The Cancer Cell Map Initiative (CCMI) has been created to determine how all of the components of a cancer cell interact. It was motivated by the “tsunami of genomic information available” in recent years, but the inability to make sense of it, according to said Dr. Nevan Krogan, director of the UCSF division of life-sciences research institute and accelerator QB3, an investigator at Gladstone Institutes and co-director of CCMI with Dr. Trey Ideker, chief of medical genetics in UCSD’s Department of Medicine and founder of the UC San Diego Center for Computational Biology & Bioinformatics.
“We’re going to draw the complete wiring diagram of a cancer cell,” Krogan explains. “We’re going to use network biology to make sense of genomic data, make physical maps of proteins and genes and introduce mutations to see how functions are perturbed.”
While progress in genome sequencing enables researchers to decipher hundreds of mutations found in a patient’s tumor, scientists rarely understand how these mutations cause cancer or indicate treatment plans. Mutations in each patient are usually different, but they can lead to the same type of cancer. Inasmuch as these mutations are unique to individuals, they attack the same cancer pathways or genetic circuits. The complete wiring diagram of the cell will establish all of the connections between normal and mutated genes and proteins.
“We have the genomic information already. The bottleneck is how to interpret the cancer genomes,” says Ideker. A comprehensive map of cancer cells would help—and accelerate the development of personalized therapy, the central aim of what has come to be called precision medicine. This process, according to Ideker, “will enable applications to start with the genome, identify the genes, determine their interactions and use the information for personalized treatment.”
Krogan adds, “The key to understanding genomic information is being able to place it into biological context.
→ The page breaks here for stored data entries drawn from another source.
(** * Session-bounded stream buffering and broadcast: server/run.py

    A shallow embedding of the session state machine of [server/run.py]
    (the module-level session variables, [receive_co2_raw_data],
    [check_stream_timeout], [save_buffer_to_npy], [get_stats] and
    [ConnectionManager]) and the properties of its specification.

    Conventions.
    - A [datetime] is a number of microseconds (the resolution of Python's
      [datetime]); [elapsed > STREAM_TIMEOUT_SEC] is compared exactly.
    - A reading is a Python [int], hence a [Z]; [np.array(.., dtype=np.int32)]
      is partial and raises [OverflowError] outside the 32-bit range (NumPy 2).
    - [print] appends a line to [stdout]; [np.save] appends its call, with
      its outcome, to [np_save_log]; [send_text] appends to [ws_sent].
    - Every critical section of the source ([async with lock]) contains no
      [await], so it runs atomically on the event loop: a request handler is
      one step, and a [check_stream_timeout] task is resumed one step at a
      time, from one [await asyncio.sleep] to the next.
    - A [broadcast_data] task holds no lock: it is resumed one step at a
      time, from one [await connection.send_text] to the next, and any other
      task can run in between. It walks the list [active_connections] as it
      is at each step, and it was given a list object that may be the one
      bound to [data_stream_buffer]. *)

From Stdlib Require Import ZArith QArith Lia Ascii.
From stdpp Require Import base list strings pretty.

Close Scope Q_scope.
Open Scope Z_scope.

(** ** Data model *)

Definition WebSocket := nat.
Definition datetime := Z.

Inductive exn :=
  | HTTPException (status_code : Z) (detail : string)
  | OverflowError
  | ValueError
  | OSError
  | WebSocketError.

Inductive result (A : Type) :=
  | Ok (a : A)
  | Raise (e : exn).
Arguments Ok {A} a.
Arguments Raise {A} e.

Inductive log_line :=
  | LogWsConnected (total : nat)
  | LogWsDisconnected (total : nat)
  | LogWsBroadcastError (e : exn)
  | LogSessionStarted
  | LogSessionTimeout (elapsed : Z)
  | LogNpyNoData
  | LogNpySaved (file : Z) (points : nat) (avg : Q) (lo hi : Z)
  | LogNpyError (e : exn)
  | LogData (batches points : Z) (avg : Q).

(** A [check_stream_timeout] task of the event loop: created and not yet
    run, suspended in [await asyncio.sleep(1.0)], returned, or ended by an
    exception. *)
Inductive task_state :=
  | Created
  | Sleeping
  | Finished
  | Failed (e : exn).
Mutations in tumor DNA that at first appear to be unrelated may in fact be clustered in specific pathways or multiprotein machines in the cell. The information, in context, will point to areas that we can target with specific therapies.”
The CCMI is a multimillion dollar collaboration between the UC San Diego Moores Cancer Center and the UCSF Helen Diller Family Comprehensive Cancer Center; funded by QB3 at UCSF, UC San Diego Health Sciences and support from Fred Luddy, founder of ServiceNow, a provider of enterprise service management software. Thermo Fisher Scientific is providing mass spectrometers to characterize protein-protein interactions.
The project combines UCSD’s expertise in extracting knowledge from big biomedical data sets with advances developed at UCSF for experimentally interrogating the structure and function of cells. Both schools have two comprehensive cancer centers with samples that constitute a library of mutations associated with the disease. Actual patients with cancer and the stories contained within their DNA will drive the project, according to the researchers.
UCSD’s primary mission will be to provide tools for network generation and integrate them into the project to visualize the effects of mutations on cells. UCSF will contribute its ability to generate pluripotent stem cells and its expertise in genetic engineering.
Additionally, the CCMI will provide key infrastructure for the recently announced alliance between UC San Diego Health Sciences and San Diego-based Human Longevity Inc., which plans to generate thousands of tumor genomes from UC San Diego cancer patients. It will also leverage resources and information from the National Cancer Institute (NCI), including large databases of cancer genomes and pathways that are being developed in collaboration with the San Diego Supercomputer Center and UC Santa Cruz.
David Haussler, director of QB3 at UC Santa Cruz and creator of the NCI Cancer Genomics Browser, said, “This is an exciting opportunity to utilize the unique NCI repository of 1.5 petabytes of cancer genomics data, combined with proteomic and functional data, to dive deeper into the molecular processes of cancer.”
For the near term, CCMI will compare healthy cells to tumor cells to see how treatments work on various mutations. Researchers will simplify the procedure to find three or four pathways to tailor a particular treatment, not treat patients with a drug that has an effect on everything. Initially, CCMI will focus on breast and HPV cancer, including head and neck and cervical, and then address subcategories. Eventually, the researchers hope to use genomics to look at other diseases.
“Eventually, patients will be able to go to their doctors and get genome sequences that will interpret the diagnosis of diseases and suggest a path to the cure,” Krogan concluded. “The specific goal is personalized medicine.”